=== Begin Enclosure ===
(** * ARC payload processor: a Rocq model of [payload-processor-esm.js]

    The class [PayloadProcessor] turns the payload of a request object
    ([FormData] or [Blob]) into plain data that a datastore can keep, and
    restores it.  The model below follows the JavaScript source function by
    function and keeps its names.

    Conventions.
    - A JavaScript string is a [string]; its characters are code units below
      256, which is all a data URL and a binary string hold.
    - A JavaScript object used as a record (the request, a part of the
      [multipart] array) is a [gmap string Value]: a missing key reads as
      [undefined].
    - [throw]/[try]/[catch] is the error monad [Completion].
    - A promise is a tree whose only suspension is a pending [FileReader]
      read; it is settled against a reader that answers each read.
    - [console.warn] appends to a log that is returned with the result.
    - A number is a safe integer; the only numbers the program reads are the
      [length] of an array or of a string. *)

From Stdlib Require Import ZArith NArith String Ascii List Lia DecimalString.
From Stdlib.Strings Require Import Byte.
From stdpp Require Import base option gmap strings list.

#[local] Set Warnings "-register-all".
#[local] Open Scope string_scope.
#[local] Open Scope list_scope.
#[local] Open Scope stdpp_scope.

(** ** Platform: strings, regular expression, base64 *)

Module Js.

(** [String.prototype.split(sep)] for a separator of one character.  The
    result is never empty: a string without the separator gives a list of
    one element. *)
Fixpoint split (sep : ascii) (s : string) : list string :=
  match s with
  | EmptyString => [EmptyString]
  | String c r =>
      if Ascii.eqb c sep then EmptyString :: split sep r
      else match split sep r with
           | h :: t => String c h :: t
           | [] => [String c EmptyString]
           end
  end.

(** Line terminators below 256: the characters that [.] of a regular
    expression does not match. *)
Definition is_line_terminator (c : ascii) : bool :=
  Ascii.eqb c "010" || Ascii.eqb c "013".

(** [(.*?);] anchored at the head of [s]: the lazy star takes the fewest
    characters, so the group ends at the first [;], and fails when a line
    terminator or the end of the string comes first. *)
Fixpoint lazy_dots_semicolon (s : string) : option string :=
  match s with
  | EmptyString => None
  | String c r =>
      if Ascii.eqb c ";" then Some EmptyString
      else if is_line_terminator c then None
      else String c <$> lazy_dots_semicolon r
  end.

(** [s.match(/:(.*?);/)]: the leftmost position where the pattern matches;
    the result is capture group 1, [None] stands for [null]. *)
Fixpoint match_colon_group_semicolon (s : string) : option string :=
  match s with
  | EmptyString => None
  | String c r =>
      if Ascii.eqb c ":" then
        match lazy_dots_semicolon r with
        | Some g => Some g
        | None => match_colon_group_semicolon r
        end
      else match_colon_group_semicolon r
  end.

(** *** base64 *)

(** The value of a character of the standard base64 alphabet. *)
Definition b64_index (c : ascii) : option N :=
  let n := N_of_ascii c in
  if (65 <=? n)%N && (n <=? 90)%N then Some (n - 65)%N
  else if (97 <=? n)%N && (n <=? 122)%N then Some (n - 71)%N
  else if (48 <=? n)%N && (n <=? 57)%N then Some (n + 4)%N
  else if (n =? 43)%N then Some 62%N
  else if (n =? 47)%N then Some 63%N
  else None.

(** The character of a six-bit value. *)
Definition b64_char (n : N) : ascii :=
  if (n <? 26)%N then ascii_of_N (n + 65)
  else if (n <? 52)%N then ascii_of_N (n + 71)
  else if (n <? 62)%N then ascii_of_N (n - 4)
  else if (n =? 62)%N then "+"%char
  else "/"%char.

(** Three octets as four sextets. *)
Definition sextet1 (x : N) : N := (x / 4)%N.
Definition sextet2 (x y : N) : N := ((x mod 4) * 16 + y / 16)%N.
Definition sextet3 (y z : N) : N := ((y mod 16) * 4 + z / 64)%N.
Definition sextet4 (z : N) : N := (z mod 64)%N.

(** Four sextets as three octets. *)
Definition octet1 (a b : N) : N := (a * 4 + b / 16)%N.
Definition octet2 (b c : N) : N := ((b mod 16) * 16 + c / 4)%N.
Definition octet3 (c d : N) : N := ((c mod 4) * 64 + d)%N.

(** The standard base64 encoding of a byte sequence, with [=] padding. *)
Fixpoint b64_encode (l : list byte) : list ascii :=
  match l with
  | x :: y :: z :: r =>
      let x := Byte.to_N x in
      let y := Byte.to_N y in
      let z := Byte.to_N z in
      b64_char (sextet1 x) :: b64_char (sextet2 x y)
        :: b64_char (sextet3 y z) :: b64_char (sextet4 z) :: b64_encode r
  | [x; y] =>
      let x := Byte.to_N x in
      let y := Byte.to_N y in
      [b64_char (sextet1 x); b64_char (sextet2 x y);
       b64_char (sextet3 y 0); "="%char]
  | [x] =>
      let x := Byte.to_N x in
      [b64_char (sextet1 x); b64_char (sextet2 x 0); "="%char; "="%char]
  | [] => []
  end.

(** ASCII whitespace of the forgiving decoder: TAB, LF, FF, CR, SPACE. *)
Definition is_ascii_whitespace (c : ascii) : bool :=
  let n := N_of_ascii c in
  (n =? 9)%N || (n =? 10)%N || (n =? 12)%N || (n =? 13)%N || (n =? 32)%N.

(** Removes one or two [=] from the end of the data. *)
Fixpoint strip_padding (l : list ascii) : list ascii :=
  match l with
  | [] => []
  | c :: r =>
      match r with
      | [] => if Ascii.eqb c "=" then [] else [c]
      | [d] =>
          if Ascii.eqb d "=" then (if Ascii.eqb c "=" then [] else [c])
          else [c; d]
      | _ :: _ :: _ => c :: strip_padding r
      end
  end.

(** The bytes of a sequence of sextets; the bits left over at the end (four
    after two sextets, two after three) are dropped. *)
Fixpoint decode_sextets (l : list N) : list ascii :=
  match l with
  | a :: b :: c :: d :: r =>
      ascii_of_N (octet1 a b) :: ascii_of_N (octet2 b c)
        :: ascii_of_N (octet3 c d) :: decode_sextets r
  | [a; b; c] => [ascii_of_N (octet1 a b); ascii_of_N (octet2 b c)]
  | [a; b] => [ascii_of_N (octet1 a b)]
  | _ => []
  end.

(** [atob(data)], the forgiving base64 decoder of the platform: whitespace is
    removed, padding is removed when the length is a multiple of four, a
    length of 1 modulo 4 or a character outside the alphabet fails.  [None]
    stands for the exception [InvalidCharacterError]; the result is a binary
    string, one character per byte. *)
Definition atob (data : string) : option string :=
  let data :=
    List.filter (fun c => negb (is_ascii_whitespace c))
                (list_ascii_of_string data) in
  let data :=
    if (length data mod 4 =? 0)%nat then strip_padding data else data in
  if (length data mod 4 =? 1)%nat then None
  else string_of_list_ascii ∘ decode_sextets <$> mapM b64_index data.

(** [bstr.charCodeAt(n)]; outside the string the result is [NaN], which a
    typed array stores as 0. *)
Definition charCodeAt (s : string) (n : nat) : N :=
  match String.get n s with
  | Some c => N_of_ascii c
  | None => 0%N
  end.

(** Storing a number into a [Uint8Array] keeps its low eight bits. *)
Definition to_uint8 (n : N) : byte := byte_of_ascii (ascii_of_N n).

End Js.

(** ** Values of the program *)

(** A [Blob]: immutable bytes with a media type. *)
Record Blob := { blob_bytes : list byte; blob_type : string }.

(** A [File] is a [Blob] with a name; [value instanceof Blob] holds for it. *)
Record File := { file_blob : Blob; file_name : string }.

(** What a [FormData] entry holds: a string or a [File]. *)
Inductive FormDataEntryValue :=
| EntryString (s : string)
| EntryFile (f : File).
=== End Enclosure ===
=== Begin Enclosure ===
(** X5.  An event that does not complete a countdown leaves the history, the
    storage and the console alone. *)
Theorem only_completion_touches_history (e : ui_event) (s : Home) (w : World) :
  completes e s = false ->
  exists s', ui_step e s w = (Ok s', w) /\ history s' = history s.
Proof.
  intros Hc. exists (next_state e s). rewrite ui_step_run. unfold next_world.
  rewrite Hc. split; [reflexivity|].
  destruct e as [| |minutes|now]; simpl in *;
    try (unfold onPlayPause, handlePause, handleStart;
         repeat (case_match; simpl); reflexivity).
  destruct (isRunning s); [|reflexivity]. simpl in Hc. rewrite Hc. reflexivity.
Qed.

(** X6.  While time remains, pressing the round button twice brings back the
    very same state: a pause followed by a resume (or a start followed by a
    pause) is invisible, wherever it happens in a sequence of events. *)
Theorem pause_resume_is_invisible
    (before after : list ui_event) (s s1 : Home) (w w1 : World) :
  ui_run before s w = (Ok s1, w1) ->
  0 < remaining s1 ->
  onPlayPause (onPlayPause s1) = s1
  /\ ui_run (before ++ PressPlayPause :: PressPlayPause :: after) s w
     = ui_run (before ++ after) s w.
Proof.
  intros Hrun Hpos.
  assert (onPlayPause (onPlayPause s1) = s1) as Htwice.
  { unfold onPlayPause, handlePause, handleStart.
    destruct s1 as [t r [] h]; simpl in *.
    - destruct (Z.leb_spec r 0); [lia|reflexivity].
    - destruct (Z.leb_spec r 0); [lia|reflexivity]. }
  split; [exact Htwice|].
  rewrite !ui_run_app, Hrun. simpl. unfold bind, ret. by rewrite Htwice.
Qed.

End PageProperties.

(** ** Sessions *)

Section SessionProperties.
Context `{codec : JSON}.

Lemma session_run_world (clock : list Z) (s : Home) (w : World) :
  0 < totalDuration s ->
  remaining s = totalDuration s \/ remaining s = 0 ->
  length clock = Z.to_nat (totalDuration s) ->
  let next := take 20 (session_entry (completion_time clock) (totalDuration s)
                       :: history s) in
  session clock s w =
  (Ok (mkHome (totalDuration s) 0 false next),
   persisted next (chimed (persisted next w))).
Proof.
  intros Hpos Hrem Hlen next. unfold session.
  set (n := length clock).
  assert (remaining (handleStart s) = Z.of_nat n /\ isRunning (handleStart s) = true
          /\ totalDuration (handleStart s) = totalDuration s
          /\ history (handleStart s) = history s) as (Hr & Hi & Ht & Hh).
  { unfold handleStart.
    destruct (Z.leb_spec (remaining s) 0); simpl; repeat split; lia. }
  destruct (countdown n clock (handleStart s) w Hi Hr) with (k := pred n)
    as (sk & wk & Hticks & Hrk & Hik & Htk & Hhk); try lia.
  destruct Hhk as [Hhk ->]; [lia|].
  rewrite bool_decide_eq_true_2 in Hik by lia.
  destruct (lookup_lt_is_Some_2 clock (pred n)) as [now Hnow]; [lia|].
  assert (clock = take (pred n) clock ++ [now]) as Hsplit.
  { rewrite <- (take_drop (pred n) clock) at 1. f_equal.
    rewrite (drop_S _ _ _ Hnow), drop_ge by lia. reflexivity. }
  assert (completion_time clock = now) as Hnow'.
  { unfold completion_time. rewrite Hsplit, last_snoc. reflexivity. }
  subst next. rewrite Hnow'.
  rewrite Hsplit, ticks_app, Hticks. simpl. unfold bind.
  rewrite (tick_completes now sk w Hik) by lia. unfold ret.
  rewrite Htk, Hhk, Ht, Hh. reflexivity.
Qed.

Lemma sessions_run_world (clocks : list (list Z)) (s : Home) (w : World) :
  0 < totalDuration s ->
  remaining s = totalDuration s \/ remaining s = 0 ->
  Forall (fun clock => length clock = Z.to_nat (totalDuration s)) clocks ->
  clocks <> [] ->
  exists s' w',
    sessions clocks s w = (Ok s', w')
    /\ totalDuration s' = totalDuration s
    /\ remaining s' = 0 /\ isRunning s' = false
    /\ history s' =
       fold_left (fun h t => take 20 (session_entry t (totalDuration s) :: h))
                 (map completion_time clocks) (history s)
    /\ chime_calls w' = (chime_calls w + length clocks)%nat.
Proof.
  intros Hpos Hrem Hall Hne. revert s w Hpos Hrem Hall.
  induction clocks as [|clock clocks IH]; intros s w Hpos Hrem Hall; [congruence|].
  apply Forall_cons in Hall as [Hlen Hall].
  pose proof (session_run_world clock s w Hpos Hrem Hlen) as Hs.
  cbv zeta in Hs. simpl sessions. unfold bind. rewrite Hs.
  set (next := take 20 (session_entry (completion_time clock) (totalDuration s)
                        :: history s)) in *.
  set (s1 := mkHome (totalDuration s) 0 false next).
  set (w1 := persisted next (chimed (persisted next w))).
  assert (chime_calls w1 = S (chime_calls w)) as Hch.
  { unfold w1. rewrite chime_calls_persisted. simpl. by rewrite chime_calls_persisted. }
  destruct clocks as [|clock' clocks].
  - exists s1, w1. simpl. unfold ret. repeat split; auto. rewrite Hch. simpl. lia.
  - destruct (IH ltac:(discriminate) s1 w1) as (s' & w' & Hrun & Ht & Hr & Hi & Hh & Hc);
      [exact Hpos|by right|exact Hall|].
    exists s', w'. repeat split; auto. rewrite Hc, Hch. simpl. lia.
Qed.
=== End Enclosure ===
=== Begin Enclosure ===
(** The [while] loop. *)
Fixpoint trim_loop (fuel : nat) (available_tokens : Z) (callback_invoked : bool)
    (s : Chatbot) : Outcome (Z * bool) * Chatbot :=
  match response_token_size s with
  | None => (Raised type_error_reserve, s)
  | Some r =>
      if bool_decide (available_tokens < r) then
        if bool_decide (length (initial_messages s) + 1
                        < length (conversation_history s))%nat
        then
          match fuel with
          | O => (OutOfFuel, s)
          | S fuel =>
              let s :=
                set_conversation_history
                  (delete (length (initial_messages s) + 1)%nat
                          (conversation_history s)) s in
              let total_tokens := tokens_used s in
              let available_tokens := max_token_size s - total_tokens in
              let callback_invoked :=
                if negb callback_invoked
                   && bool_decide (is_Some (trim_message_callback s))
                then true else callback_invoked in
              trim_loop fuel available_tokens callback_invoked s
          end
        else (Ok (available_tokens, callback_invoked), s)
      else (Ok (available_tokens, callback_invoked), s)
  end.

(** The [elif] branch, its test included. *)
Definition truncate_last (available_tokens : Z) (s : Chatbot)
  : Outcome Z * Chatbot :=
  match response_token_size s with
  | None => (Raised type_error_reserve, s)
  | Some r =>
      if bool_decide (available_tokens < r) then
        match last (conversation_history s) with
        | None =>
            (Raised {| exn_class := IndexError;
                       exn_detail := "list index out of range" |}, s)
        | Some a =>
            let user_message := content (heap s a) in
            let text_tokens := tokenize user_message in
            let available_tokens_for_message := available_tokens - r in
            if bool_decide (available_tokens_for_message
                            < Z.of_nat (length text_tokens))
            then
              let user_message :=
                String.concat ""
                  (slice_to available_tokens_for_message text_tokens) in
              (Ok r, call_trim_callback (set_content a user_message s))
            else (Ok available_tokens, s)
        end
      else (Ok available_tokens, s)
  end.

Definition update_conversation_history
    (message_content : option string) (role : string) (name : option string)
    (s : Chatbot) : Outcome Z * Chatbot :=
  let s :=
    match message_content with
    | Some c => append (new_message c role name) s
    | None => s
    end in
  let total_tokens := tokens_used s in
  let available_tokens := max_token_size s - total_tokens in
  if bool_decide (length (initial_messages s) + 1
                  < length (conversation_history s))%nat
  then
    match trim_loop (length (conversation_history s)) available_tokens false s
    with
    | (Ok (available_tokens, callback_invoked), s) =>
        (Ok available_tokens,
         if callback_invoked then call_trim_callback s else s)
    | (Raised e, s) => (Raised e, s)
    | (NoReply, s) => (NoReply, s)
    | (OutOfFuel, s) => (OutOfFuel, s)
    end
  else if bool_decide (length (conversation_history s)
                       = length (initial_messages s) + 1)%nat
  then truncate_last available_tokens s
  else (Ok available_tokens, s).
=== End Enclosure ===
WHAT YOU SHOULD DO: List every line from the entries above in which "charCodeAt" appears.

OUTPUT:
(** [bstr.charCodeAt(n)]; outside the string the result is [NaN], which a
Definition charCodeAt (s : string) (n : nat) : N :=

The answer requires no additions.